*** Data records Section Begins ***
(** ** The sweeps *)

(** What a collect-then-delete sweep over a whole relation leaves. *)
Lemma sweep_spec (p : row -> bool) r s rows ok :
  dl_rows (db s) r [] = (rows, ok) -> ok = true ->
  (forall x, dl_has (db (delete_if p r s rows)) r x -> dl_has (db s) r x) /\
  (forall x, dl_has (db s) r x -> p x = false -> dl_has (db (delete_if p r s rows)) r x) /\
  (DlHealthy E -> forall x, dl_has (db (delete_if p r s rows)) r x -> p x = false) /\
  (forall r' x, r' <> r -> dl_has (db (delete_if p r s rows)) r' x <-> dl_has (db s) r' x).
Proof.
  intros Hr Hok. pose proof (rows_exact (db s) r []) as Hex. rewrite Hr in Hex. cbn [fst snd] in Hex.
  specialize (Hex Hok). destruct (delete_if_spec p r s rows) as (I1 & I2 & I3 & _).
  split; [auto|]. split; [|split].
  - intros x Hx Hp. apply I2; [done|]. by right.
  - intros Hh x Hx. destruct (p x) eqn:Hp; [|done]. exfalso.
    apply (delete_if_gone p r s rows x); [|done|done]. apply Hex. split; [by apply I1|done].
  - intros r' x Hne. split; [apply I1|]. intros Hx. by apply I2.
Qed.

Lemma revmap_expire_eq s now :
  store_revmap_expire s now =
  if (dl_rows (db s) RRevmap []).2
  then (delete_if (fun x => revmap_expired now (col x 3)) RRevmap s (dl_rows (db s) RRevmap []).1, VISAGE_OK)
  else (s, VISAGE_ESTORE).
Proof.
  unfold store_revmap_expire, revmap_expire_cb. rewrite collect_prefix.
  destruct (dl_rows (db s) RRevmap []).2; [|done].
  by destruct (Z.ltb_spec (Z.of_nat (length (dl_rows (db s) RRevmap []).1)) 0); [lia|].
Qed.
(* ===== verification/StoreQueue.v ===== *)
(** * The delivery queue of the store

    What [store_queue_set_status] leaves in the queue, on success and at a crash
    between two durable writes; the cached soonest due time; the due walk; and
    the recovery of deliveries a crash left in progress. *)

From Stdlib Require Import Sorting.Sorted.
From S2P Require Import Prelude DlEngine Store StoreSpec.

Section Queue.
Context {E : DlEngine} {L : DlLaws E}.
Implicit Types (d : dl_db) (s : Store).

(** The rows of delivery (msgid, k). *)
Definition qrow d (m k : Z) (x : row) : Prop := dl_has d RQueue x /\ take 2 x = [m; k].

(** At most [QUEUE_SET_MAX_ROWS] rows, what the read callback collects. *)
Definition few_rows d (m k : Z) : Prop :=
  exists l : list row, (length l <= QUEUE_SET_MAX_ROWS)%nat /\ forall x, qrow d m k x -> x ∈ l.

Lemma qrow_ext d d' m k x : ext d d' -> qrow d' m k x <-> qrow d m k x.
Proof. intros [F _]. unfold qrow. by rewrite F. Qed.

(** The rows [store_queue_set_status] and [store_queue_delete] read. *)
Definition read_rows d (m k : Z) : list row := take QUEUE_SET_MAX_ROWS (dl_rows d RQueue [m; k]).1.

Lemma read_rows_sound d m k x :
  (dl_rows d RQueue [m; k]).2 = true -> x ∈ read_rows d m k -> qrow d m k x.
Proof.
  intros Hok Hx. apply (rows_exact d RQueue [m; k] Hok). by apply (subseteq_take QUEUE_SET_MAX_ROWS).
Qed.

Lemma read_rows_complete d m k :
  (dl_rows d RQueue [m; k]).2 = true -> few_rows d m k ->
  forall x, x ∈ read_rows d m k <-> qrow d m k x.
Proof.
  intros Hok (l & Hlen & Hl) x. unfold read_rows. rewrite take_ge.
  - apply (rows_exact d RQueue [m; k] Hok).
  - transitivity (length l); [|done]. apply submseteq_length, NoDup_submseteq; [apply rows_nodup|].
    intros y Hy. by apply Hl, (rows_exact d RQueue [m; k] Hok).
Qed.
*** Data records Section Ends ***
## Work item
From the entries above, return exactly the line containing "- intros x Hx", the line containing "Lemma revmap_expire_eq s", and all lines between, and nothing else.

## Exercise output
  - intros x Hx Hp. apply I2; [done|]. by right.
  - intros Hh x Hx. destruct (p x) eqn:Hp; [|done]. exfalso.
    apply (delete_if_gone p r s rows x); [|done|done]. apply Hex. split; [by apply I1|done].
  - intros r' x Hne. split; [apply I1|]. intros Hx. by apply I2.
Qed.

Lemma revmap_expire_eq s now :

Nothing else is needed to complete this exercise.